4.3 Examining Whether Morphemic Representations Are Position-Specific
The findings outlined in Sections 4.1 and 4.2 suggest that morphemes are available during the processing of complex words, and this raises questions about whether morpheme processing is position-specific. The degree to which a morpheme is position-specific appears to depend on the type of morpheme. Suffixes, for example, are strongly position-specific such that when a morpheme that is always used as a suffix appears in a different position (e.g., at the beginning of a word), it is not processed as a morpheme. Suffix morphemes (e.g., ful) only influenced processing when they appeared in the correct (i.e., word-final) position; Crepaldi, Rastle, and Davis (2010) found that, in a lexical decision task where participants indicate whether an item is a word, morphologically complex nonwords (e.g., gasful) take longer to reject than orthographic controls (e.g., gasfil). However, when the constituents were reversed (e.g., fulgas vs. filgas), there was no processing difference.
In contrast, free morphemes are much less position-specific.
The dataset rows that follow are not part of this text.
Lemma load_file_tools_sound (here : string)
      (import_module : string -> result PyModule)
      (tool_check : PyFunction -> result unit)
      (filename : string) (st : LoaderState) (d : ToolDescriptor) :
  In d (tools (snd (load_file here import_module tool_check filename st))) ->
  In d (tools st)
  \/ exists module member,
       is_tool_file filename = true
       /\ import_module ("tools." ++ drop_last 3 filename) = Ok module
       /\ In member (mod_functions module)
       /\ qualifies module member = true
       /\ tool_check (snd member) = Ok tt
       /\ d = describe (snd member).
Proof.
  rewrite load_file_outcome. cbn [snd tools]. intros Hin.
  apply register_all_In in Hin. destruct Hin as [Hin | Hin]; [left; exact Hin |].
  right. unfold file_tools, file_outcome in Hin.
  destruct (is_tool_file filename); [| destruct Hin].
  destruct (import_module ("tools." ++ drop_last 3 filename)) as [module | e];
    [| destruct Hin].
  destruct (accepted_prefix_sound tool_check (qualifying module) d Hin)
    as [f [Hf [Hok Hd]]].
  unfold qualifying in Hf. apply in_map_iff in Hf. destruct Hf as [member [Hsnd Hmem]].
  apply filter_In in Hmem. destruct Hmem as [Hmem Hq].
  exists module, member. subst f. repeat split; assumption.
Qed.

Lemma load_files_tools_sound (here : string)
      (import_module : string -> result PyModule)
      (tool_check : PyFunction -> result unit) :
  forall (filenames : list string) (st : LoaderState) (d : ToolDescriptor),
    In d (tools (snd (load_files here import_module tool_check filenames st))) ->
    In d (tools st)
    \/ exists filename module member,
         In filename filenames
         /\ is_tool_file filename = true
         /\ import_module ("tools." ++ drop_last 3 filename) = Ok module
         /\ In member (mod_functions module)
         /\ qualifies module member = true
         /\ tool_check (snd member) = Ok tt
         /\ d = describe (snd member).
Proof.
  induction filenames as [| filename rest IH]; intros st d Hin.
  - left. exact Hin.
  - cbn [load_files] in Hin. unfold bind in Hin.
    pose proof (load_file_tools_sound here import_module tool_check filename st d)
      as Hfile.
    destruct (load_file here import_module tool_check filename st) as [[[] | e] st1].
    + destruct (IH st1 d Hin) as [Hold | [f [m [mem [Hf Hrest]]]]].
      * destruct (Hfile Hold) as [H0 | [m [mem Hm]]]; [left; exact H0 |].
        right. exists filename, m, mem. split; [left; reflexivity | exact Hm].
      * right. exists f, m, mem. split; [right; exact Hf | exact Hrest].
    + cbn [snd] in Hin, Hfile.
      destruct (Hfile Hin) as [H0 | [m [mem Hm]]]; [left; exact H0 |].
      right. exists filename, m, mem. split; [left; reflexivity | exact Hm].
Qed.

(** X19. Nothing gets into the tool table but what the loader's two tests
    let through: every entry found after a load was there before, or is a
    function of a module imported from a listed file whose name ends in
    [.py] and does not start with two underscores, defined in that module
    (its [__module__] is the module's name), listed under a name that does
    not start with an underscore, accepted by the server, and entered
    under the function's own name. This holds whatever is raised during
    the load. *)
Theorem X19_only_qualifying_functions_are_registered :
  forall (here : string) (path_exists : string -> bool)
         (listdir : string -> result (list string))
         (import_module : string -> result PyModule)
         (tool_check : PyFunction -> result unit)
         (st : LoaderState) (d : ToolDescriptor),
    In d (tools (snd (load_tools_dynamic here path_exists listdir import_module
                                         tool_check st))) ->
    In d (tools st)
    \/ exists filenames filename module member,
         listdir (path_join here "tools") = Ok filenames
         /\ In filename filenames
         /\ endswith filename ".py" = true
         /\ startswith filename "__" = false
         /\ import_module ("tools." ++ drop_last 3 filename) = Ok module
         /\ In member (mod_functions module)
         /\ fn___module__ (snd member) = mod___name__ module
         /\ startswith (fst member) "_" = false
         /\ tool_check (snd member) = Ok tt
         /\ tool_name d = fn___name__ (snd member)
         /\ tool_handler d = snd member.
Proof.
  intros here path_exists listdir import_module tool_check st d.
  unfold load_tools_dynamic.
  destruct (path_exists (path_join here "tools")); cbn [negb];
    [| intros H; left; exact H].
  unfold bind, lift.
  destruct (listdir (path_join here "tools")) as [filenames | e] eqn:Hlist;
    [| intros H; left; exact H].
  intros Hin.
  destruct (load_files_tools_sound here import_module tool_check filenames st d Hin)
    as [Hold | [filename [module [member [Hf [Hfile [Himp [Hmem [Hq [Hok Hd]]]]]]]]]];
    [left; exact Hold |].
  right. exists filenames, filename, module, member.
  unfold is_tool_file in Hfile. apply andb_prop in Hfile. destruct Hfile as [Hpy Hdunder].
  unfold qualifies in Hq. apply andb_prop in Hq. destruct Hq as [Hmod Hunder].
  apply String.eqb_eq in Hmod.
  apply negb_true_iff in Hdunder. apply negb_true_iff in Hunder.
  subst d. repeat split; assumption.
Qed.

(** X19 on the tool [pong] of the scenario's directory. *)
Lemma X19_registered_witness :
  In (describe (Scenario.fn "tools.good" "pong")) (tools (snd Scenario.loaded))
  /\ (In (describe (Scenario.fn "tools.good" "pong")) (tools Scenario.loader_start)
      \/ exists filenames filename module member,
           Scenario.tools_listing (path_join "/srv/app" "tools") = Ok filenames
           /\ In filename filenames
           /\ endswith filename ".py" = true
           /\ startswith filename "__" = false
           /\ Scenario.import_module ("tools." ++ drop_last 3 filename) = Ok module
           /\ In member (mod_functions module)
           /\ fn___module__ (snd member) = mod___name__ module
           /\ startswith (fst member) "_" = false
           /\ Scenario.tool_check (snd member) = Ok tt
           /\ tool_name (describe (Scenario.fn "tools.good" "pong"))
              = fn___name__ (snd member)
           /\ tool_handler (describe (Scenario.fn "tools.good" "pong")) = snd member).
Proof.
  assert (Hin : In (describe (Scenario.fn "tools.good" "pong"))
                   (tools (snd Scenario.loaded)))
    by (right; left; reflexivity).
  split; [exact Hin |].
  exact (X19_only_qualifying_functions_are_registered
           "/srv/app" (fun _ => true) Scenario.tools_listing Scenario.import_module
           Scenario.tool_check Scenario.loader_start
           (describe (Scenario.fn "tools.good" "pong")) Hin).
Defined.

Lemma load_file_sys_path (here : string)
      (import_module : string -> result PyModule)
      (tool_check : PyFunction -> result unit)
      (filename : string) (st : LoaderState) :
  sys_path (snd (load_file here import_module tool_check filename st))
  = if is_tool_file filename then path_ensured here (sys_path st) else sys_path st.
Proof. rewrite load_file_outcome. reflexivity. Qed.

Lemma load_files_sys_path (here : string)
      (import_module : string -> result PyModule)
      (tool_check : PyFunction -> result unit) :
  forall (filenames : list string) (st : LoaderState),
    sys_path (snd (load_files here import_module tool_check filenames st))
    = if existsb is_tool_file filenames
      then path_ensured here (sys_path st) else sys_path st.
Proof.
  induction filenames as [| filename rest IH]; intros st; [reflexivity |].
  cbn [load_files existsb]. unfold bind.
  pose proof (load_file_sys_path here import_module tool_check filename st) as Hfile.
  destruct (load_file here import_module tool_check filename st)
    as [[[] | e] st1] eqn:Hload; cbn [snd] in Hfile |- *.
  - rewrite IH, Hfile. destruct (is_tool_file filename); cbn [orb].
    + rewrite path_ensured_idempotent. destruct (existsb is_tool_file rest); reflexivity.
    + reflexivity.
  - rewrite Hfile. destruct (is_tool_file filename) eqn:Hf; cbn [orb]; [reflexivity |].
    unfold load_file in Hload. rewrite Hf in Hload. discriminate Hload.
Qed.

(** X20. The loader puts its own directory on [sys.path] when the first
    tool file comes up, at the end, unless it is there already, and never
    a second time: after a load that found a tool file the directory is on
    the path, a path without repetitions stays without, and a load that
    found no tool file leaves the path as it was. *)
Theorem X20_sys_path_gets_the_directory_once :
  forall (here : string) (path_exists : string -> bool)
         (listdir : string -> result (list string))
         (import_module : string -> result PyModule)
         (tool_check : PyFunction -> result unit)
         (filenames : list string) (st : LoaderState),
    path_exists (path_join here "tools") = true ->
    listdir (path_join here "tools") = Ok filenames ->
    let after := sys_path (snd (load_tools_dynamic here path_exists listdir
                                                   import_module tool_check st)) in
    after = (if existsb is_tool_file filenames
             then path_ensured here (sys_path st) else sys_path st)
    /\ (existsb is_tool_file filenames = true -> In here after)
    /\ (NoDup (sys_path st) -> NoDup after).
Proof.
  intros here path_exists listdir import_module tool_check filenames st
         Hexists Hlist after.
  assert (Hafter : after = (if existsb is_tool_file filenames
                            then path_ensured here (sys_path st) else sys_path st)).
  { subst after. unfold load_tools_dynamic. rewrite Hexists. cbn [negb].
    unfold bind, lift. rewrite Hlist. apply load_files_sys_path. }
  split; [exact Hafter | split].
  - intros Hsome. rewrite Hafter, Hsome. unfold path_ensured.
    destruct (existsb (String.eqb here) (sys_path st)) eqn:Hin.
    + apply existsb_exists in Hin. destruct Hin as [x [Hx Heq]].
      apply String.eqb_eq in Heq. subst x. exact Hx.
    + apply in_or_app. right. left. reflexivity.
  - intros Hnodup. rewrite Hafter.
    destruct (existsb is_tool_file filenames); [| exact Hnodup].
    unfold path_ensured.
    destruct (existsb (String.eqb here) (sys_path st)) eqn:Hin; [exact Hnodup |].
    apply NoDup_app; [exact Hnodup | constructor; [intros [] | constructor] |].
    intros x Hx [Heq | []]. subst x.
    assert (Hyes : existsb (String.eqb here) (sys_path st) = true).
    { apply existsb_exists. exists here. split; [exact Hx | apply String.eqb_refl]. }
    rewrite Hyes in Hin. discriminate Hin.
Qed.

(** X20 on the scenario's directory. *)
Lemma X20_sys_path_witness :
  sys_path (snd Scenario.loaded) = ["/usr/lib/python3"; "/srv/app"]
  /\ In "/srv/app" (sys_path (snd Scenario.loaded))
  /\ NoDup (sys_path (snd Scenario.loaded)).
Proof.
  destruct (X20_sys_path_gets_the_directory_once
              "/srv/app" (fun _ => true) Scenario.tools_listing
              Scenario.import_module Scenario.tool_check
              ["broken.py"; "__init__.py"; "good.py"; "half.py"; "notes.txt"]
              Scenario.loader_start eq_refl eq_refl) as [Heq [Hin Hnodup]].
  split; [exact Heq | split; [exact (Hin eq_refl) |]].
  apply Hnodup. repeat constructor; intros [].
Defined.

(** ** Start-up *)

(** X21. A [docker.from_env()] that raises an [Exception] does not stop
    the module from loading: the client is left absent, and from then on
    the tools answer "not connected". An exception outside [Exception] is
    not caught and stops the import. *)
Theorem X21_startup_without_engine :
  forall (E F : Type) (ex : exn),
    (is_Exception ex = true ->
     exists _client,
       init_client (@Raise (DockerClient E) ex) = Ok _client
       /\ forall (w : World E F) all ref command workdir,
            docker_list_containers _client all w = (Ok not_connected, w)
            /\ docker_exec_run _client ref command workdir w = (Ok not_connected, w))
    /\ (is_Exception ex = false ->
        init_client (@Raise (DockerClient E) ex) = Raise ex).
Proof.
  intros E F ex. split; intros Hex; unfold init_client, catch_Exception; rewrite Hex.
  - exists None. split; [reflexivity |]. intros. split; reflexivity.
  - reflexivity.
Qed.

(** X21 on a refused connection. *)
Lemma X21_startup_witness :
  exists _client,
    init_client (@Raise (DockerClient Sim.Engine)
                        (Exn DockerAPIError "Error while fetching server API version"))
    = Ok _client
    /\ forall (w : World Sim.Engine Sim.Fs) all ref command workdir,
         docker_list_containers _client all w = (Ok not_connected, w)
         /\ docker_exec_run _client ref command workdir w = (Ok not_connected, w).
Proof.
  exact (proj1 (X21_startup_without_engine
                  Sim.Engine Sim.Fs
                  (Exn DockerAPIError "Error while fetching server API version"))
               eq_refl).
Defined.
Zwitserlood, Bölte, and Dohmes (2002) found that picture-naming latencies were faster when the distractor words (presented seven or more trials earlier) were morphologically related to the picture and that this facilitation occurred regardless of the position of the shared morpheme; naming a picture of a rose was aided by previous exposure to either rosebud or tearose, which suggests that processing activated the full word corresponding to the stem morpheme (i.e., __rose or rose__ activated the word rose). Another finding that supports this claim is that reversed compounds take longer to reject in lexical decision experiments, compared to matched nonword controls (Crepaldi, Rastle, Davis, & Lupker, 2013; Shoolman & Andrews, 2003; Taft, Zhu, & Peng, 1999). For example, moonhoney, formed by reversing the compound honeymoon, took longer to reject than moonbasin. Even though reversed, the morphemes were able to activate the existing compound (honeymoon), which made it more difficult to correctly respond “nonword” to the reversed compound. In contrast, this effect did not occur for reversed monomorphemic words (Crepaldi et al., 2013); rickmave does not affect the processing of maverick. Both sets of findings suggest that free morphemes become activated regardless of position.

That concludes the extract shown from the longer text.